● Requirement: When you reach the entries below, transcribe each line word for word.

Dataset entries
(* ===== verification/Network.v ===== *)
(** * Network: [crates/network/src/{slot,subnet,mac,lib}.rs]

    How the private range divides into one [/24] per user, how a user [/24]
    divides into runner slots, and which subnet and address an allocation
    picks.  The two stores the allocators read ([SubnetStore] and
    [AddressStore]) are interfaces; an implementation is a parameter. *)

From Stdlib Require Import ZArith Lia Ascii.
From S2P Require Import Prelude Text Ipv4.
Open Scope Z_scope.

(** [network::Error].  The message of [Invalid] is kept as the data it
    formats. *)
Inductive invalid_reason : Type :=
  | PrivateRange (text : string)
  | NarrowerThan24 (p : Ipv4Prefix)
  | SubnetIndex (index count : Z)
  | NotSlash24 (p : Ipv4Prefix)
  | OutsideRange (subnet range : Ipv4Prefix)
  | SlotBits (bits : Z)
  | SlotMissing (slot bits count : Z)
  | OutsideSubnet (address : Z) (subnet : Ipv4Prefix)
  | RouteNotNarrower (destination subnet : Ipv4Prefix)
  | SlotTwoOwners (slot : Z)
  | NextHopInside (next_hop slot : Z) (range : Ipv4Prefix)
  | FrontendInside (frontend : Z) (range : Ipv4Prefix)
  | NotSlotRoute (destination : Ipv4Prefix)
  | RulesetRange (range : Ipv4Prefix)
  | UnsafeBridge (bridge : string)
  | DuplicateBridge (bridge : string)
  | InvalidPort (port address : Z)
  | InvalidPortRange (from to address : Z).

Inductive NetError : Type :=
  | Invalid (why : invalid_reason)
  | SubnetsExhausted
  | AddressesExhausted
  | ListUsedSubnets (cause : string)
  | ListUsedAddresses (cause : string)
  | Apply (cause : string).

#[global] Instance invalid_reason_eq_dec : EqDecision invalid_reason.
Proof. solve_decision. Defined.
#[global] Instance NetError_eq_dec : EqDecision NetError.
Proof. solve_decision. Defined.
Lemma holds_bind {B C} (post : world -> C -> Prop) w (p : prog fcall B) (f : B -> prog fcall C) :
  holds (fun w b => holds post w (f b)) w p -> holds post w (prog_bind _ _ f p).
Proof.
  revert w. induction p as [b|T c k IH]; cbn; intros w H; [by apply holds_from|].
  intros w1 Hw HJ. destruct (H w1 Hw HJ) as [Hc Hk]. split; [done|]. intros r w2 He. by apply IH, Hk.
Qed.

(** A fallible program goes on only from its success. *)
Lemma holds_try {X B C} (post : world -> result X C -> Prop) w (p : fallible fcall X B) (f : B -> fallible fcall X C) :
  holds (fun w r => match r with Ok b => holds post w (f b) | Err e => holds post w (Ret (Err e)) end) w p ->
  holds post w (fallible_bind _ _ f p).
Proof. intros H. apply holds_bind. eapply holds_mono; [|exact H]. intros w' [b|e]; done. Qed.

Lemma holds_ask {X Y B C} (post : world -> result X C -> Prop) w (c : fcall (result Y B)) (g : Y -> X)
    (f : B -> fallible fcall X C) :
  (forall w1, later w w1 -> J w1 -> pre w1 _ c) ->
  (forall w1 b w2, later w w1 -> J w1 -> effect env c w1 (Ok b) w2 -> holds post w2 (f b)) ->
  (forall e w', post w' (Err e)) ->
  holds post w (fallible_bind _ _ f (ask c g)).
Proof. intros Hc Hf He. cbn. intros w1 Hw HJ. split; [auto|]. intros [b|y] w2 Heff; cbn; [by eapply Hf|auto]. Qed.

Lemma holds_get {X R C} (post : world -> result X C -> Prop) w (c : fcall R) (f : R -> fallible fcall X C) :
  (forall w1, later w w1 -> J w1 -> pre w1 _ c) ->
  (forall w1 b w2, later w w1 -> J w1 -> effect env c w1 b w2 -> holds post w2 (f b)) ->
  holds post w (fallible_bind _ _ f (get c)).
Proof. intros Hc Hf. cbn. intros w1 Hw HJ. split; [auto|]. intros b w2 Heff. cbn. by eapply Hf. Qed.
End Holds.

(** A program of which nothing is asked. *)
Lemma holds_anything J env {B} w (p : prog fcall B) : holds J env (fun _ _ _ => True) (fun _ _ => True) w p.
Proof. revert w. induction p as [b|T c k IH]; cbn; auto. Qed.

(** ** The runner

    [rn_requests] holds the requests taken so far by the order in which they
    came, each with what is left of its program; [rn_host] is the history of
    the host.  A step is a request that comes in, the next statement of any
    request, or a restart. *)

Record Request : Type := mkRequest { rq_env : Envelope; rq_rest : fallible fcall string Outcome }.
Record Runner (S : Type) : Type := mkRunner {
  rn_store : S; rn_host : history; rn_next : nat; rn_requests : gmap nat Request
}.
Arguments mkRunner {S}. Arguments rn_store {S}. Arguments rn_host {S}. Arguments rn_next {S}.
Arguments rn_requests {S}.

Section Runner.
Context {S : Type} {FS : FenceStore S}.
Context (rfc3339 : Z -> result string string) (to_json : Reply -> result string string) (cfg : FenceConfig).

Definition arrived (env : Envelope) : Request := mkRequest env (serve_calls rfc3339 to_json cfg env).

(** What a statement answers and leaves.  The clock and the host may answer
    anything at any time. *)
Definition answers {T} (c : fcall T) (s : S) : T -> S -> Prop :=
  match c in fcall T return T -> S -> Prop with
  | FAcceptedEpoch => fun r s' => accepted_epoch s = (r, s')
  | FNow => fun _ s' => s' = s
  | FObjectGeneration id => fun r s' => object_generation id s = (r, s')
  | FOutcome id => fun r s' => outcome id s = (r, s')
  | FAcceptEpoch epoch => fun r s' => accept_epoch epoch s = (r, s')
  | FAcceptObject id g d => fun r s' => accept_object id g d s = (r, s')
  | FRecordOutcome id out => fun r s' => record_outcome id out s = (r, s')
  | FHost _ => fun _ s' => s' = s
  end.

(** The host's history after the call. *)
Definition logged (env : Envelope) {T} (c : fcall T) : T -> history -> history :=
  match c in fcall T return T -> history -> history with
  | FHost _ => host_log env
  | _ => fun _ h => h
  end.

Inductive runner_step : Runner S -> Runner S -> Prop :=
  | step_arrive s h n rs env :
      runner_step (mkRunner s h n rs) (mkRunner s h (n + 1) (<[n := arrived env]> rs))
  | step_call s h n rs i env T (c : fcall T) k r s' :
      rs !! i = Some (mkRequest env (Call c k)) -> answers c s r s' ->
      runner_step (mkRunner s h n rs) (mkRunner s' (logged env c r h) n (<[i := mkRequest env (k r)]> rs))
  | step_restart s h n rs : runner_step (mkRunner s h n rs) (mkRunner s h n ∅).

(** A runner that has been started and has taken no request yet. *)
Definition started (s : S) : Runner S := mkRunner s [] 0 ∅.

(** A request that has not made its first statement yet in [x]: it comes in
    afterwards, or it has come and waits. *)
Definition not_begun (x : Runner S) (i : nat) : Prop :=
  forall rq, rn_requests x !! i = Some rq -> rq = arrived (rq_env rq).
(** A request that was let in: the host works on it, or has. *)
Definition let_in (rq : Request) : Prop :=
  match rq_rest rq with
  | Call (FHost _) _ | Call (FRecordOutcome _ _) _ | Ret (Ok (Done _)) => True
  | _ => False
  end.
(** A request that has done nothing so far but ask for the epoch, and was not
    answered otherwise than by a refusal or an error. *)
Definition turned_away (rq : Request) : Prop :=
  match rq_rest rq with
  | Call FAcceptedEpoch _ | Ret (Ok (OutRefused _)) | Ret (Err _) => True
  | _ => False
  end.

● Exercise response:
(* ===== verification/Network.v ===== *)
(** * Network: [crates/network/src/{slot,subnet,mac,lib}.rs]

    How the private range divides into one [/24] per user, how a user [/24]
    divides into runner slots, and which subnet and address an allocation
    picks.  The two stores the allocators read ([SubnetStore] and
    [AddressStore]) are interfaces; an implementation is a parameter. *)

From Stdlib Require Import ZArith Lia Ascii.
From S2P Require Import Prelude Text Ipv4.
Open Scope Z_scope.

(** [network::Error].  The message of [Invalid] is kept as the data it
    formats. *)
Inductive invalid_reason : Type :=
  | PrivateRange (text : string)
  | NarrowerThan24 (p : Ipv4Prefix)
  | SubnetIndex (index count : Z)
  | NotSlash24 (p : Ipv4Prefix)
  | OutsideRange (subnet range : Ipv4Prefix)
  | SlotBits (bits : Z)
  | SlotMissing (slot bits count : Z)
  | OutsideSubnet (address : Z) (subnet : Ipv4Prefix)
  | RouteNotNarrower (destination subnet : Ipv4Prefix)
  | SlotTwoOwners (slot : Z)
  | NextHopInside (next_hop slot : Z) (range : Ipv4Prefix)
  | FrontendInside (frontend : Z) (range : Ipv4Prefix)
  | NotSlotRoute (destination : Ipv4Prefix)
  | RulesetRange (range : Ipv4Prefix)
  | UnsafeBridge (bridge : string)
  | DuplicateBridge (bridge : string)
  | InvalidPort (port address : Z)
  | InvalidPortRange (from to address : Z).

Inductive NetError : Type :=
  | Invalid (why : invalid_reason)
  | SubnetsExhausted
  | AddressesExhausted
  | ListUsedSubnets (cause : string)
  | ListUsedAddresses (cause : string)
  | Apply (cause : string).

#[global] Instance invalid_reason_eq_dec : EqDecision invalid_reason.
Proof. solve_decision. Defined.
#[global] Instance NetError_eq_dec : EqDecision NetError.
Proof. solve_decision. Defined.
Lemma holds_bind {B C} (post : world -> C -> Prop) w (p : prog fcall B) (f : B -> prog fcall C) :
  holds (fun w b => holds post w (f b)) w p -> holds post w (prog_bind _ _ f p).
Proof.
  revert w. induction p as [b|T c k IH]; cbn; intros w H; [by apply holds_from|].
  intros w1 Hw HJ. destruct (H w1 Hw HJ) as [Hc Hk]. split; [done|]. intros r w2 He. by apply IH, Hk.
Qed.

(** A fallible program goes on only from its success. *)
Lemma holds_try {X B C} (post : world -> result X C -> Prop) w (p : fallible fcall X B) (f : B -> fallible fcall X C) :
  holds (fun w r => match r with Ok b => holds post w (f b) | Err e => holds post w (Ret (Err e)) end) w p ->
  holds post w (fallible_bind _ _ f p).
Proof. intros H. apply holds_bind. eapply holds_mono; [|exact H]. intros w' [b|e]; done. Qed.

Lemma holds_ask {X Y B C} (post : world -> result X C -> Prop) w (c : fcall (result Y B)) (g : Y -> X)
    (f : B -> fallible fcall X C) :
  (forall w1, later w w1 -> J w1 -> pre w1 _ c) ->
  (forall w1 b w2, later w w1 -> J w1 -> effect env c w1 (Ok b) w2 -> holds post w2 (f b)) ->
  (forall e w', post w' (Err e)) ->
  holds post w (fallible_bind _ _ f (ask c g)).
Proof. intros Hc Hf He. cbn. intros w1 Hw HJ. split; [auto|]. intros [b|y] w2 Heff; cbn; [by eapply Hf|auto]. Qed.

Lemma holds_get {X R C} (post : world -> result X C -> Prop) w (c : fcall R) (f : R -> fallible fcall X C) :
  (forall w1, later w w1 -> J w1 -> pre w1 _ c) ->
  (forall w1 b w2, later w w1 -> J w1 -> effect env c w1 b w2 -> holds post w2 (f b)) ->
  holds post w (fallible_bind _ _ f (get c)).
Proof. intros Hc Hf. cbn. intros w1 Hw HJ. split; [auto|]. intros b w2 Heff. cbn. by eapply Hf. Qed.
End Holds.

(** A program of which nothing is asked. *)
Lemma holds_anything J env {B} w (p : prog fcall B) : holds J env (fun _ _ _ => True) (fun _ _ => True) w p.
Proof. revert w. induction p as [b|T c k IH]; cbn; auto. Qed.

(** ** The runner

    [rn_requests] holds the requests taken so far by the order in which they
    came, each with what is left of its program; [rn_host] is the history of
    the host.  A step is a request that comes in, the next statement of any
    request, or a restart. *)

Record Request : Type := mkRequest { rq_env : Envelope; rq_rest : fallible fcall string Outcome }.
Record Runner (S : Type) : Type := mkRunner {
  rn_store : S; rn_host : history; rn_next : nat; rn_requests : gmap nat Request
}.
Arguments mkRunner {S}. Arguments rn_store {S}. Arguments rn_host {S}. Arguments rn_next {S}.
Arguments rn_requests {S}.

Section Runner.
Context {S : Type} {FS : FenceStore S}.
Context (rfc3339 : Z -> result string string) (to_json : Reply -> result string string) (cfg : FenceConfig).

Definition arrived (env : Envelope) : Request := mkRequest env (serve_calls rfc3339 to_json cfg env).

(** What a statement answers and leaves.  The clock and the host may answer
    anything at any time. *)
Definition answers {T} (c : fcall T) (s : S) : T -> S -> Prop :=
  match c in fcall T return T -> S -> Prop with
  | FAcceptedEpoch => fun r s' => accepted_epoch s = (r, s')
  | FNow => fun _ s' => s' = s
  | FObjectGeneration id => fun r s' => object_generation id s = (r, s')
  | FOutcome id => fun r s' => outcome id s = (r, s')
  | FAcceptEpoch epoch => fun r s' => accept_epoch epoch s = (r, s')
  | FAcceptObject id g d => fun r s' => accept_object id g d s = (r, s')
  | FRecordOutcome id out => fun r s' => record_outcome id out s = (r, s')
  | FHost _ => fun _ s' => s' = s
  end.

(** The host's history after the call. *)
Definition logged (env : Envelope) {T} (c : fcall T) : T -> history -> history :=
  match c in fcall T return T -> history -> history with
  | FHost _ => host_log env
  | _ => fun _ h => h
  end.

Inductive runner_step : Runner S -> Runner S -> Prop :=
  | step_arrive s h n rs env :
      runner_step (mkRunner s h n rs) (mkRunner s h (n + 1) (<[n := arrived env]> rs))
  | step_call s h n rs i env T (c : fcall T) k r s' :
      rs !! i = Some (mkRequest env (Call c k)) -> answers c s r s' ->
      runner_step (mkRunner s h n rs) (mkRunner s' (logged env c r h) n (<[i := mkRequest env (k r)]> rs))
  | step_restart s h n rs : runner_step (mkRunner s h n rs) (mkRunner s h n ∅).

(** A runner that has been started and has taken no request yet. *)
Definition started (s : S) : Runner S := mkRunner s [] 0 ∅.

(** A request that has not made its first statement yet in [x]: it comes in
    afterwards, or it has come and waits. *)
Definition not_begun (x : Runner S) (i : nat) : Prop :=
  forall rq, rn_requests x !! i = Some rq -> rq = arrived (rq_env rq).
(** A request that was let in: the host works on it, or has. *)
Definition let_in (rq : Request) : Prop :=
  match rq_rest rq with
  | Call (FHost _) _ | Call (FRecordOutcome _ _) _ | Ret (Ok (Done _)) => True
  | _ => False
  end.
(** A request that has done nothing so far but ask for the epoch, and was not
    answered otherwise than by a refusal or an error. *)
Definition turned_away (rq : Request) : Prop :=
  match rq_rest rq with
  | Call FAcceptedEpoch _ | Ret (Ok (OutRefused _)) | Ret (Err _) => True
  | _ => False
  end.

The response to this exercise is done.